Se decía que si la mujer no aparece en la historiografía es porque no llegó a posiciones de relevancia, ¿este prejuicio está cayendo?
—Sí y se está haciendo una gran labor desde muchos frentes, como la universidad, editoriales o el periodismo por sacar a la luz estas figuras que han estado orilladas, ocultas y desatendidas. Estas mujeres existieron y el enciclopedismo de la época conocía sus nombres, pero no fueron bastante valoradas. No creo que fuera algo decidido, sino que los prejuicios de la época hizo que no se las tuviera en cuenta, y la pérdida es enorme.
¿Qué ejemplos tiene de mujeres que no han sido tenidas en cuenta?
—Por ejemplo, fue una enorme revelación el personaje de Enheduanna, autora del primer texto firmado de la historia. Es la primera persona que pasa del anonimato al yo explícito y tenemos muchos datos de ella porque dejó huella en su momento, pero casi nadie sabe de ella y hemos decidido que Homero sea el principio de la literatura cuando no sabemos nada de él, ni siquiera si existió o no, es un fantasma. Tenemos un personaje mucho más antiguo que habla en primera persona del acto creativo y no se lo considera digno de estar en manuales de historia. Por eso es importante dar pasos atrás y recuperar preguntas, porque descubrimos cosas como que los escribas, que siempre se han planteado como hombres, en realidad no sabemos si eran también mujeres porque hay evidencia de ellos. Esto responde al prejuicio de que la literatura y el arte era un mundo masculino, pero las mujeres siempre han estado ahí.
¿Por qué es importante llevar a cabo la labor que describe?
—Rescatar, leer y estudiar a estas mujeres da una imagen fidedigna del pasado.
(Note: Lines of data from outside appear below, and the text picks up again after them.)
(* ===== verification/BridgeFacts.v ===== *)
(** * BridgeFacts: encodings of messages are undone by their decodings

    The packing of messages in 64-bit values loses the high bits of large participant
    ids; the text format is exact for every [size_t]. *)

From Stdlib Require Import Ascii.
From stdpp Require Import base tactics numbers pretty list strings.
From S2P Require Import Prelude Errors Event TwoPhase Bridge.

(** ** Packed values *)

(** The payload that survives the shift. *)
Definition kept_payload (n : N) : N := (n mod 2 ^ 56)%N.

Lemma kept_payload_small n : (n < 2 ^ 56)%N → kept_payload n = n.
Proof. intros Hn. by apply N.mod_small. Qed.

Lemma shifted_payload n : (N.shiftl n 8 mod 2 ^ 64 = N.shiftl (kept_payload n) 8)%N.
Proof.
  unfold kept_payload. rewrite !N.shiftl_mul_pow2.
  change (2 ^ 64)%N with (2 ^ 56 * 2 ^ 8)%N. apply N.Div0.mul_mod_distr_r.
Qed.

Lemma tag_code_small t : (tag_code t < 2 ^ 8)%N.
Proof. by destruct t. Qed.

Lemma tag_of_make t n : tag_of (make_value t n) = Some t.
Proof.
  unfold tag_of, make_value. simpl. rewrite shifted_payload. change 255%N with (N.ones 8).
  rewrite N.land_lor_distr_l, !N.land_ones, N.shiftl_mul_pow2, N.Div0.mod_mul by done.
  rewrite N.lor_0_l, N.mod_small by apply tag_code_small. by destruct t.
Qed.

Lemma payload_of_make t n : payload_of (make_value t n) = kept_payload n.
Proof.
  unfold payload_of, make_value. simpl. rewrite shifted_payload, N.shiftr_lor.
  rewrite N.shiftr_shiftl_l by done. rewrite N.sub_diag, N.shiftl_0_r.
  rewrite (N.shiftr_div_pow2 (tag_code t)), N.div_small by apply tag_code_small.
  apply N.lor_0_r.
Qed.

(** The message with the ids that survive. *)
Definition kept_ids_of (msg : Message) : Message :=
  match msg with
  | VoteMsg from vote => VoteMsg (kept_payload from) vote
  | Ack from => Ack (kept_payload from)
  | m => m
  end.

Lemma decode_encode msg : decode_message (encode_message msg) = Ok (kept_ids_of msg).
Proof.
  destruct msg as [|from []|[]|from]; unfold decode_message; simpl; unfold vote_message, ack_message,
    decision_message, prepare_message; simpl; rewrite ?tag_of_make, ?payload_of_make; done.
Qed.

(** A message survives exactly when its id fits in 56 bits. *)
Lemma kept_ids_exact msg :
  kept_ids_of msg = msg ↔
  match msg with VoteMsg from _ | Ack from => (from < 2 ^ 56)%N | _ => True end.
Proof.
  assert (∀ n, kept_payload n = n ↔ (n < 2 ^ 56)%N) as Hk.
  { intros n. split; [|apply kept_payload_small]. intros <-. by apply N.mod_lt. }
  destruct msg as [|from vote|d|from]; simpl; [done| |done|]; rewrite <-Hk; split; congruence.
Qed.

Lemma decode_choices vote crash :
  decode_vote_choice (vote_choice vote) = Ok vote ∧ decode_crash_choice (crash_choice crash) = Ok crash.
Proof. by destruct vote, crash. Qed.

(** ** The text format *)

Open Scope string_scope.

(** Every character of [s] satisfies [p]. *)
Fixpoint all_chars (p : Ascii.ascii → bool) (s : string) : bool :=
  match s with String c s' => p c && all_chars p s' | EmptyString => true end.

(** [s] does not start with a character of [p]. *)
Definition stops (p : Ascii.ascii → bool) (s : string) : bool :=
  match s with String c _ => negb (p c) | EmptyString => true end.

Lemma span_app p s s' : all_chars p s = true → stops p s' = true → span p (s +:+ s') = (s, s').
Proof.
  intros Hs Hs'. induction s as [|c s IH]; simpl in *.
  - destruct s' as [|c t]; [done|]. simpl in *. by destruct (p c).
  - apply andb_true_iff in Hs as [-> Hs]. by rewrite IH.
Qed.

(** Reading a word that is followed by nothing or by white space. *)
Lemma read_word_app w rest old :
  w ≠ "" → all_chars (λ c, negb (is_space_char c)) w = true →
  stops (λ c, negb (is_space_char c)) rest = true →
  read_word (Some (w +:+ rest)) old = (w, Some rest).
Proof.
  intros Hne Hw Hrest. unfold read_word. destruct w as [|c w]; [done|].
  assert (skip_ws (String c w +:+ rest) = String c w +:+ rest) as ->.
  { simpl in Hw. apply andb_true_iff in Hw as [Hc _]. simpl. by destruct (is_space_char c). }
  change (String c w +:+ rest) with (String c (w +:+ rest)). cbn iota.
  change (String c (w +:+ rest)) with (String c w +:+ rest). by rewrite span_app.
Qed.

Lemma skip_space s old : read_word (Some (String " "%char s)) old = read_word (Some s) old.
Proof. done. Qed.

(** *** Decimal numbers *)

Lemma pretty_char_digit n :
  (n < 10)%N → is_digit (pretty_N_char n) = true ∧ (Ascii.N_of_ascii (pretty_N_char n) - 48 = n)%N.
Proof.
  intros Hn. assert (n = 0 ∨ n = 1 ∨ n = 2 ∨ n = 3 ∨ n = 4 ∨ n = 5 ∨ n = 6 ∨ n = 7 ∨ n = 8 ∨ n = 9)%N
    as Hcases by lia. repeat (destruct Hcases as [->|Hcases]; [done|]). by subst n.
Qed.

Lemma pretty_go_value n s : digits_value 0 (pretty_N_go n s) = digits_value n s.
Proof.
  revert s. induction (N.lt_wf_0 n) as [n _ IH]; intros s.
  destruct (decide (n = 0%N)) as [->|Hne]; [done|]. rewrite pretty_N_go_step by lia.
  rewrite IH by (apply N.div_lt; lia). simpl.
  destruct (pretty_char_digit (n `mod` 10)) as [_ ->]; [by apply N.mod_lt|].
  f_equal. rewrite N.mul_comm. symmetry. apply N.div_mod. done.
Qed.

Lemma pretty_go_digits n s : all_chars is_digit s = true → all_chars is_digit (pretty_N_go n s) = true.
Proof.
  revert s. induction (N.lt_wf_0 n) as [n _ IH]; intros s Hs.
  destruct (decide (n = 0%N)) as [->|Hne]; [done|]. rewrite pretty_N_go_step by lia.
  apply IH; [apply N.div_lt; lia|]. simpl.
  destruct (pretty_char_digit (n `mod` 10)) as [-> _]; [by apply N.mod_lt|done].
Qed.

Lemma pretty_go_nonempty n s : s ≠ "" → pretty_N_go n s ≠ "".
Proof.
  revert s. induction (N.lt_wf_0 n) as [n _ IH]; intros s Hs.
  destruct (decide (n = 0%N)) as [->|Hne]; [done|]. rewrite pretty_N_go_step by lia.
  apply IH; [apply N.div_lt; lia|done].
Qed.

Lemma pretty_number (n : N) :
  pretty n ≠ "" ∧ all_chars is_digit (pretty n) = true ∧ digits_value 0 (pretty n) = n.
Proof.
  unfold pretty, pretty_N. destruct (decide (n = 0%N)) as [->|Hne]; [done|]. split_and!.
  - rewrite pretty_N_go_step by lia. by apply pretty_go_nonempty.
  - by apply pretty_go_digits.
  - by rewrite pretty_go_value.
Qed.

(** Reading back a printed number. *)
Lemma read_number n rest :
  (n ≤ size_t_max)%N → stops is_digit rest = true →
  read_size_t (Some (String " "%char (pretty n +:+ rest))) = Some (n, rest).
Proof.
  intros Hn Hrest. destruct (pretty_number n) as (Hne & Hd & Hv). unfold read_size_t.
  destruct (pretty n) as [|c ds] eqn:Hp; [done|].
  assert (is_digit c = true) as Hc by (simpl in Hd; by apply andb_true_iff in Hd as [? _]).
  assert (48 ≤ Ascii.N_of_ascii c)%N as Hlow.
  { unfold is_digit in Hc. apply andb_true_iff in Hc as [Hc _]. by apply N.leb_le. }
  assert (is_space_char c = false) as Hsp.
  { unfold is_digit, is_space_char in *. apply andb_true_iff in Hc as [H1%N.leb_le H2%N.leb_le].
    apply orb_false_iff. split; [apply andb_false_iff; right; apply N.leb_gt; lia|apply N.eqb_neq; lia]. }
  assert (skip_ws (String " "%char (String c ds +:+ rest)) = String c ds +:+ rest) as ->.
  { simpl. by rewrite Hsp. }
  change (String c ds +:+ rest) with (String c (ds +:+ rest)). cbn iota.
  rewrite !decide_False by lia. change (String c (ds +:+ rest)) with (String c ds +:+ rest).
  rewrite span_app by done. rewrite Hv. rewrite decide_False; [done|]. intros [?|?]; [done|lia].
Qed.

(** *** Messages *)

(** The ids of a message fit in a [size_t]. *)
Definition ids_fit (msg : Message) : Prop :=
  match msg with VoteMsg from _ | Ack from => (from ≤ size_t_max)%N | _ => True end.

Lemma string_app_empty s : s +:+ "" = s.
Proof.
  induction s as [|c s IH]; [done|]. change (String c (s +:+ "") = String c s). by rewrite IH.
Qed.

Lemma deserialize_serialize msg : ids_fit msg → deserialize (serialize msg) = Ok msg.
Proof.
  intros Hfit. destruct msg as [|from vote|d|from]; simpl in Hfit.
  - done.
  - unfold deserialize.
    set (v := if decide (vote = Yes) then "YES" else "NO").
    change (serialize (VoteMsg from vote)) with ("VOTE" +:+ String " "%char (pretty from +:+ String " "%char v)).
    rewrite read_word_app by done. rewrite decide_False, decide_True by done.
    rewrite read_number by done. rewrite skip_space.
    rewrite <-(string_app_empty v), read_word_app by (unfold v; by destruct vote).
    unfold v. by destruct vote.
  - by destruct d.
  - unfold deserialize. change (serialize (Ack from)) with ("ACK" +:+ String " "%char (pretty from)).
    rewrite read_word_app by done. rewrite !decide_False, decide_True by done.
    rewrite <-(string_app_empty (pretty from)), read_number by done. done.
Qed.

Close Scope string_scope.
Es importante la reivindicación de las mujeres de la oralidad, aquellas que no pudieron leer ni escribir, pero son transmisoras de relatos, tradiciones, memoria. Por ello en El infinito en un junco hablo de las metáforas textiles, como el hilo de un discurso, nudo y desenlace, bordar un texto, etcétera. Incluso en Twitter, o X ahora, se habla de hilos. Son expresiones muy consistentes en otros idiomas y es obvia la comparación entre tejido y texto, texto y textil. Mi hipótesis es que esto surge de los orígenes más remotos de la narración cuando las mujeres se reunían para trabajar y tejer juntas, tarea que siempre ha sido femenina, y se contaban historias al hacerlo; así la metáfora salta de la mano a la boca y por eso hay todo un universo extendido de estas expresiones. Creo que es un fósil que permite entender el papel de la mujer en la oralidad y, de hecho, si hablamos de lengua materna es porque es la que enseñaba la madre.
¿No le parece curioso cómo en lenguas tan dispares hay palabras que remiten a un pasado común?
—Sí, me llama mucho la atención ese sustrato compartido que permite que la traducción sea posible. Tenemos una imagen del mundo antiguo en la que se formaban las principales familias de lenguas aisladamente, pero creo que tuvieron muchos más contactos de los que sabemos. Ideas de ida y vuelta de personas que viajaban y con ellos viajaban las palabras. El mundo ha estado mucho más conectado de lo que pensamos. Tenemos un empeño, ya desde muy antiguo, a dar importancia excesiva a las diferencias, subrayando lo que nos separa y lo conflictivo, en lugar de lo que permite encuentros o uniones.